S’il lui paraît souhaitable d’homogénéiser les poubelles ou les bancs d’une même rue, d’opérer des continuités, « il ne faut pas pour autant sectoriser complètement. Sous peine de monotonie. »

 « Tout est question de dosage, il faut s’adapter au contexte local sur lequel on vient s’implanter » insiste Julien Schnell, responsable du pôle aménagement urbain et infrastructures à l’agence Reichen et Robert : « le mobilier urbain créé pour la ligne de tram de l’agglomération de Douai reste l’un des outils  qui donne une dimension unificatrice sur 12km. Nous avons proposé une gamme de mobiliers très sobres en évitant l’effet de mode, afin de donner un côté intemporel à l’ensemble. Nous avions commencé par concevoir l’abribus, puis nous nous  sommes laissés prendre au jeu en dessinant jusqu’au moindre détail corbeilles,  potelets, garde-corps et  bancs des stations! »

La maintenance au cœur des préoccupations

 Le mobilier sur catalogue coûte évidemment moins cher que le mobilier sur mesure. « Au niveau de l’entretien, la gestion est beaucoup plus facile, insiste Marie-Christine Muller-Reny, nous avons trop de mal à remplacer les choses atypiques. »  Sitôt qu’un élément est abîmé, il convient de le réparer au plus vite. Or les villes n’ont nulle envie de gérer des stocks importants de pièces détachées.

Le mobilier urbain est censé durer. Quinze ans minimum. Choisir des matériaux solides, faciliter la tâche des agents municipaux chargés de la maintenance,  telle est l’équation ardue à résoudre !


[1] Sources : www.jcdecaux.com 

[2] Le mobilier urbain. Editions du Moniteur

© Carine Lenfant

Paris "actualise" son mobilier

. « Créée en 1971, la commission municipale de mobilier urbain de la ville de Paris a été réorganisée en 2003 » précise Odile Royer, Chef du Bureau des Études Urbaines et de l'Espace Public à la Direction de l'Urbanisme. « Elle comprend à la fois les adjoints au maire concernés par l’espace public,  plus un représentant de chaque groupe politique et les fonctionnaires des services concernés (Secrétariat Général, urbanisme, finances, voirie, espaces verts,  propreté, affaires culturelles).»  Outre ces 13 élus et ces 7 fonctionnaires, 7 représentants institutionnels, parmi lesquels l’Atelier parisien d’urbanisme (APUR) la Préfecture de Police, le CERTU, le Pavillon de l'Arsenal et le Service départemental d’architecture et du paysage (SDAP) siègent dans cette commission, ainsi que 6 représentants d’associations  et 5 personnalités qualifiées : un paysagiste (Alexandre Chemetoff), un architecte-ingénieur  (Jean-Marie Duthilleul), un éclairagiste (Roger Narboni), un historien (Vincent Sainte Marie Gauthier) et le Directeur du Centre de Création Industrielle du Centre Georges Pompidou.

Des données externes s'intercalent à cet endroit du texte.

Lemma every_spawn_is_replied_witness :
  let held := {| turtles := ["bob"];
                 _spawn_lock := false; _kill_lock := true |} in
  let rs :=
    [ SpawnTurtle (5 # 1, 4 # 1, 1 # 1)%Q Responds Responds "a"
        {| concert_service_msgs.spawn_request_name := "bob" |};
      KillTurtle Responds Responds "b"
        {| concert_service_msgs.kill_request_name := "bob" |};
      SpawnTurtle (5 # 1, 4 # 1, 1 # 1)%Q (Fails "down") Responds "c"
        {| concert_service_msgs.spawn_request_name := "bob" |};
      SpawnTurtle (5 # 1, 4 # 1, 1 # 1)%Q Interrupted Responds "d"
        {| concert_service_msgs.spawn_request_name := "bob" |} ] in
  Forall (fun self' => _spawn_lock self' = false) (fst (run held rs)) /\
  List.length (spawn_replies (snd (run held rs))) = 2.
Proof.
  apply (every_spawn_is_replied
           {| turtles := ["bob"]; _spawn_lock := false; _kill_lock := true |}
           [ SpawnTurtle (5 # 1, 4 # 1, 1 # 1)%Q Responds Responds "a"
               {| concert_service_msgs.spawn_request_name := "bob" |};
             KillTurtle Responds Responds "b"
               {| concert_service_msgs.kill_request_name := "bob" |};
             SpawnTurtle (5 # 1, 4 # 1, 1 # 1)%Q (Fails "down") Responds "c"
               {| concert_service_msgs.spawn_request_name := "bob" |};
             SpawnTurtle (5 # 1, 4 # 1, 1 # 1)%Q Interrupted Responds "d"
               {| concert_service_msgs.spawn_request_name := "bob" |} ]).
  reflexivity.
Defined.

Lemma replies_app (t t' : list event) :
  replies (t ++ t') = replies t ++ replies t'.
Proof. apply filter_app. Qed.
Lemma padding_loop_run (fuel paddingSize : nat) (padding : string) :
  String.length padding + fuel = paddingSize →
  padding_loop fuel padding paddingSize = padding +:+ hash_run fuel.
Proof.
  revert padding. induction fuel as [|fuel IH]; intros padding Hlen;
    cbn [padding_loop hash_run].
  - by rewrite append_nil_r.
  - destruct (Nat.ltb_spec (String.length padding) paddingSize); [|lia].
    rewrite IH, string_app_assoc; [reflexivity|]. rewrite length_append. cbn. lia.
Qed.

(** What [GetPaddedPath] does in general: the group [ds] of the last match
    is looked up again from the right, and that occurrence, the rightmost
    one of the text [ds] in the path, gives way to as many hash characters.
    The occurrence is the matched one only when the digits do not occur
    again further right. *)
Lemma GetPaddedPath_shape (path ds : string) :
  last (paddingRe_findall path) = Some ds →
  ∃ l r, PyStr.rpartition ds path = Some (l, r)
         ∧ path = l +:+ ds +:+ r
         ∧ GetPaddedPath path = l +:+ hash_run (String.length ds) +:+ r.
Proof.
  intros Hlast.
  assert (ds ∈ paddingRe_findall path) as Hin.
  { apply last_Some in Hlast as [pre ->]. apply elem_of_app. right. left. }
  assert (ds ≠ "") as Hne.
  { clear Hlast. unfold paddingRe_findall in Hin. revert Hin. generalize 0.
    induction path as [|a s IH]; intros skip; cbn; [by intros ?%elem_of_nil|].
    destruct skip as [|skip]; [|by apply IH].
    destruct (Ascii.eqb a "."); [|by apply IH].
    destruct (take_digits s) as [|c ds'] eqn:Hds; [by apply IH|].
    intros [->|Hin]%elem_of_cons; [done|by eapply IH]. }
  destruct (findall_from_occurs ds path 0 Hin) as (l0 & r0 & Hpath).
  destruct (rpartition_complete ds l0 r0 Hne) as [[l r] Hpart].
  rewrite <- Hpath in Hpart. exists l, r. split; [done|].
  split; [by apply rpartition_sound|].
  unfold GetPaddedPath, RightReplace. rewrite Hlast. cbn [PyStr.rsplit].
  rewrite Hpart. cbn [PyStr.rsplit app PyStr.join].
  by rewrite padding_loop_run.
Qed.

(** C3: on ["img.2.jp2"] the pattern finds the dot-prefixed run ["2"], but
    [RightReplace] then rewrites the rightmost ["2"] of the name, the one
    of the extension, and the dot-prefixed run stays as it was. *)
Theorem GetPaddedPath_rewrites_later_digits :
  paddingRe_findall "img.2.jp2" = ["2"]
  ∧ GetPaddedPath "img.2.jp2" = "img.2.jp#"
  ∧ GetPaddedPath "img.2.jp2" ≠ "img.#.jp2".
Proof. by repeat split. Qed.

(** ** C9: [GetJobIDFromJobResults] *)

Example GetJobIDFromJobResults_all_occurrences :
  GetJobIDFromJobResults ("JobID=abcJobID=12" +:+ PyStr.nl +:+ "JobID=9") = inr "abc12".
Proof. reflexivity. Qed.

(** C9: the job id is the first line of the output that starts with
    ["JobID="], with the occurrences of ["JobID="] replaced by nothing;
    without such a line the call raises [IndexError]. *)
Theorem GetJobIDFromJobResults_first_line (results : string) :
  (∀ pre line post,
      PyStr.split PyStr.LF results = pre ++ line :: post →
      Forall (λ l, PyStr.startswith l "JobID=" ≠ true) pre →
      PyStr.startswith line "JobID=" = true →
      GetJobIDFromJobResults results = inr (PyStr.replace line "JobID=" ""))
  ∧ (Forall (λ l, PyStr.startswith l "JobID=" ≠ true) (PyStr.split PyStr.LF results) →
     GetJobIDFromJobResults results = inl IndexError).
Proof.
  unfold GetJobIDFromJobResults. split.
  - intros pre line post -> Hpre Hline. by rewrite filter_first.
  - intros Hall. by rewrite filter_none.
Qed.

« La commission se réunit en moyenne tous les 3-4 mois : elle a pour objectif de répondre aux besoins d’évolution contemporaine liés aux nouvelles normes mais aussi aux nouveaux besoins dont les nouvelles technologies » précise Odile Royer.

Afin de se mettre en conformité avec le Schéma directeur d’accessibilité à l’espace public viaire, approuvé par le Conseil de Paris en 2002,  le mobilier est progressivement adapté aux personnes à mobilité réduite (PMR) : ainsi les potelets situés au droit des passages piétons ou des passages de porte-cochère sont progressivement remplacés par des dispositifs de 1,20 m de hauteur (contre 0,80 m) dotés de boules blanches à leur extrémité, afin d’être mieux vus par les déficients visuels. Cependant aucune solution n’a encore été trouvée pour éviter que « les vélos s’accrochent aux poteaux comme aux barrières Croix de Saint-André installées au niveau des carrefours ».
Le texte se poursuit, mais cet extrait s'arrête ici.